_Work to be completed_. All lines that hold the string "change" should be copied. Find them in the listing below.

_Data records_.

Definition wake_opt (o : option nat) (x : proc) : proc := match o with Some pp => wake (chan_proc pp) x | None => x end.

(** What becomes of the other processes: the parent is woken, the children
    are init's, and init is woken if one of them is a zombie. *)
Definition passed (s : kstate) (c ini : nat) (o : option nat) (x : proc) : proc :=
  let y := adopt c ini (wake_opt o x) in
  if existsb (orphan c) s.(procs) then wake (chan_proc ini) y else y.

Definition zombie (p : proc) : proc := set_state ZOMBIE (set_cwd None (set_ofile (replicate NOFILE None) p)).

(** The state in which exit gives up the processor. *)
Record exited (s : kstate) (c : nat) (p : proc) (ini ip : nat) (s' : kstate) : Prop := {
  xd_others : forall i x, i <> c -> s.(procs) !! i = Some x -> s'.(procs) !! i = Some (passed s c ini p.(parent) x);
  xd_self : p.(state) <> SLEEPING -> s'.(procs) !! c = Some (zombie p);
  xd_files : forall g, s'.(ftable) !! g = more_refs (- uses g p.(ofile)) <$> s.(ftable) !! g;
  xd_cwd : s'.(icache) = alter less ip s.(icache);
  xd_lock : s'.(kcpu) = Mkcpu false 1 false {[ptable_lock]};
  xd_rest : exists P ft ic k, s' = set_procs P (set_ftable ft (set_icache ic (set_kcpu k s)))
}.

Lemma existsb_alter (f : proc -> bool) g i l : (forall x, f (g x) = f x) -> existsb f (alter g i l) = existsb f l.
Proof. intros Hg. revert i. induction l as [|x l IH]; intros [|i]; [done..| |]; simpl; [by rewrite Hg|f_equal; apply IH]. Qed.

Lemma existsb_wake_opt c o l : existsb (orphan c) (wake_opt o <$> l) = existsb (orphan c) l.
Proof. destruct o; [apply existsb_wake|]. simpl. by rewrite list_fmap_id. Qed.

Lemma wakeup1_proc_eq o s env : length s.(procs) = NPROC -> wakeup1_proc o s env = Ok tt (set_procs (wake_opt o <$> s.(procs)) s) env.
Proof. intros Hn. destruct o; [by apply wakeup1_eq|]. simpl. unfold ret. rewrite list_fmap_id. by destruct s. Qed.

(** The process table from the closed files to the switch. *)
Definition exit_procs (s : kstate) (c ini : nat) (p : proc) : list proc :=
  alter (set_state ZOMBIE) c (passed s c ini p.(parent) <$> <[c := set_cwd None (set_ofile (replicate NOFILE None) p)]> s.(procs)).

Lemma exit_list s c ini p (P := <[c := set_cwd None (set_ofile (replicate NOFILE None) p)]> s.(procs)) : s.(procs) !! c = Some p ->
  alter (set_state ZOMBIE) c (wake_if (existsb (orphan c) (wake_opt p.(parent) <$> P)) (chan_proc ini) (adopt c ini <$> (wake_opt p.(parent) <$> P)))
  = exit_procs s c ini p.
Proof.
  intros Hp. unfold exit_procs. fold P. f_equal. rewrite existsb_wake_opt.
  assert (E : existsb (orphan c) P = existsb (orphan c) s.(procs)).
  { rewrite <- (existsb_alter (orphan c) (fun y => set_cwd None (set_ofile (replicate NOFILE None) y)) c s.(procs)) by done. f_equal.
    unfold P. rewrite list_insert_alter. apply list_alter_ext; [|done]. intros y Hy. simpl. congruence. }
  rewrite E. unfold wake_if, passed. destruct (existsb (orphan c) s.(procs)); rewrite <- !list_fmap_compose; done.
Qed.

Lemma set_procs_twice P Q s : set_procs P (set_procs Q s) = set_procs P s.
Proof. reflexivity. Qed.

Lemma set_procs_kcpu P k s : set_procs P (set_kcpu k s) = set_kcpu k (set_procs P s).
Proof. reflexivity. Qed.

Lemma put_locked P1 P2 P3 m fl n ft ic s k (s1 := with_lock ptable_lock (put (Mkparts P1 m fl n ft ic) s)) : s1.(kcpu) = k ->
  forall P, set_procs P (set_procs P3 (set_procs P2 s1)) = set_kcpu k (put (Mkparts P m fl n ft ic) s).
Proof.
  intros Hk P. rewrite !set_procs_twice. unfold s1, with_lock, upd_cpu in *. rewrite set_procs_kcpu.
  change (kcpu (set_kcpu ?a ?b)) with a in Hk. rewrite Hk. unfold put. rewrite set_procs_twice. reflexivity.
Qed.

Definition exit_tail (c : nat) : K unit :=
  acquire ptable_lock ;;;
  p <- get_proc c ;;
  wakeup1_proc p.(parent) ;;;
  mfor (seq 0 NPROC) (adopt_step c) ;;;
  modify (upd_proc c (set_state ZOMBIE)) ;;;
  sched ;;;
  panic "zombie exit".

Lemma exit_tail_run c ini p s0 m fl n ft ic f env (x := set_cwd None (set_ofile (replicate NOFILE None) p)) :
  s0.(kcpu) = zero_cpu -> length s0.(procs) = NPROC -> s0.(curproc) = Some c -> s0.(procs) !! c = Some p -> s0.(initproc) = Some ini ->
  exit_tail c (put (Mkparts (<[c := x]> s0.(procs)) m fl n ft ic) s0) (f :: env) =
    Err (Panic "zombie exit") (upd_cpu (set_intena false)
      (f (set_kcpu (Mkcpu false 1 false {[ptable_lock]}) (put (Mkparts (exit_procs s0 c ini p) m fl n ft ic) s0)))) env.
Proof.
  intros Hk Hn Hc Hp Hini. pose proof (lookup_lt_Some _ _ _ Hp) as Hlt. set (s := put _ s0).
  assert (Hq : quiet s) by (unfold quiet; change (kcpu s) with (kcpu s0); rewrite Hk; done).
  assert (Hl : ptable_lock ∉ s.(kcpu).(held)) by (change (kcpu s) with (kcpu s0); rewrite Hk; apply not_elem_of_empty).
  unfold exit_tail. mstep (acquire_quiet ptable_lock s (f :: env) Hq Hl). set (s1 := with_lock ptable_lock s).
  assert (Hk1 : s1.(kcpu) = Mkcpu false 1 false {[ptable_lock]}) by (unfold s1, with_lock, upd_cpu; simpl; by rewrite Hk).
  assert (Hx : s1.(procs) !! c = Some x) by (simpl; by apply list_lookup_insert_eq).
  mstep (get_proc_eq c x s1 (f :: env) Hx). change x.(parent) with p.(parent).
  assert (Hn1 : length s1.(procs) = NPROC) by (simpl; by rewrite length_insert). mstep (wakeup1_proc_eq p.(parent) s1 (f :: env) Hn1).
  set (s2 := set_procs _ s1).
  pose proof (adopt_loop c ini (f :: env) NPROC s2.(procs) s2 [] ltac:(simpl; by rewrite length_fmap, length_insert) eq_refl ltac:(simpl; by rewrite length_fmap, length_insert) Hini) as Ha.
  mstep Ha. rewrite bind_modify. set (s3 := upd_proc c (set_state ZOMBIE) _).
  assert (E3 : s3 = set_kcpu (Mkcpu false 1 false {[ptable_lock]}) (put (Mkparts (exit_procs s0 c ini p) m fl n ft ic) s0)).
  { unfold s3, upd_proc. rewrite <- (exit_list s0 c ini p Hp). exact (put_locked _ _ _ _ _ _ _ _ _ _ Hk1 _). }
  assert (Hk3 : s3.(kcpu) = Mkcpu false 1 false {[ptable_lock]}) by (by rewrite E3).
  assert (Hz : exists z, s3.(procs) !! c = Some (set_state ZOMBIE z)).
  { rewrite E3. simpl. unfold exit_procs. rewrite list_lookup_alter_eq, list_lookup_fmap, list_lookup_insert_eq by done. by eexists. }
  destruct Hz as [z Hz]. mstep (sched_eq c _ s3 f env Hk3 Hc Hz ltac:(done)). rewrite E3. done.
Qed.

Lemma exit_eq s c p ini ip env : exitable s c p ini ip ->
  exit s env = exit_tail c (put (Mkparts (<[c := set_cwd None (set_ofile (replicate NOFILE None) p)]> s.(procs)) s.(mem) s.(freelist) s.(nextpid)
    (bump (-1) p.(ofile) s.(ftable)) (alter less ip s.(icache))) s) env.
Proof.
  intros [E1 E2 [E3 E4] [E5 E6] E7 [E8 E9] [E10 (i & Ei & El)]]. pose proof (lookup_lt_Some _ _ _ E4) as Hlt.
  assert (Hq : quiet s) by (unfold quiet; rewrite E1; done). assert (Hl : forall lk, lk ∉ s.(kcpu).(held)) by (intros lk; rewrite E1; apply not_elem_of_empty).
  unfold exit, cur. rewrite bind_assoc, bind_gets, E3. cbn [deref]. rewrite bind_ret, bind_gets, E5.
  rewrite bool_decide_eq_false_2 by congruence. fold (close_fd c).
  assert (Es : s = put (Mkparts (<[c := p]> s.(procs)) s.(mem) s.(freelist) s.(nextpid) s.(ftable) s.(icache)) s).
  { unfold put. simpl. rewrite list_insert_id by done. by destruct s. }
  pose proof (close_loop c s.(procs) s.(mem) s.(freelist) s.(nextpid) s.(icache) s env p.(ofile) s.(ftable) p [] Hq (Hl _) Hlt eq_refl E9) as Hcl.
  rewrite <- Es, E8 in Hcl. mstep Hcl. set (x := set_ofile ([] ++ replicate NOFILE None) p). set (s1 := put _ s).
  assert (Hx : s1.(procs) !! c = Some x) by (simpl; by apply list_lookup_insert_eq).
  mstep (get_proc_eq c x s1 env Hx). change x.(cwd) with p.(cwd). rewrite E10. cbn [deref]. rewrite bind_ret.
  mstep (iput_keep ip i s1 env Hq (Hl _) Ei El).
  change (upd_inode ip less s1) with (put (Mkparts (<[c := x]> s.(procs)) s.(mem) s.(freelist) s.(nextpid) (bump (-1) p.(ofile) s.(ftable)) (alter less ip s.(icache))) s).
  rewrite bind_modify, put_proc by done. subst x. cbn [app]. unfold exit_tail. reflexivity.
Qed.

Lemma put_rest P n ft ic k s : n = s.(nextpid) ->
  set_kcpu k (put (Mkparts P s.(mem) s.(freelist) n ft ic) s) = set_procs P (set_ftable ft (set_icache ic (set_kcpu k s))).
Proof. intros ->. by destruct s. Qed.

_Response to this task_.
  change (kcpu (set_kcpu ?a ?b)) with a in Hk. rewrite Hk. unfold put. rewrite set_procs_twice. reflexivity.
  assert (Hq : quiet s) by (unfold quiet; change (kcpu s) with (kcpu s0); rewrite Hk; done).
  assert (Hl : ptable_lock ∉ s.(kcpu).(held)) by (change (kcpu s) with (kcpu s0); rewrite Hk; apply not_elem_of_empty).
  mstep (get_proc_eq c x s1 (f :: env) Hx). change x.(parent) with p.(parent).
  mstep (get_proc_eq c x s1 env Hx). change x.(cwd) with p.(cwd). rewrite E10. cbn [deref]. rewrite bind_ret.
  change (upd_inode ip less s1) with (put (Mkparts (<[c := x]> s.(procs)) s.(mem) s.(freelist) s.(nextpid) (bump (-1) p.(ofile) s.(ftable)) (alter less ip s.(icache))) s).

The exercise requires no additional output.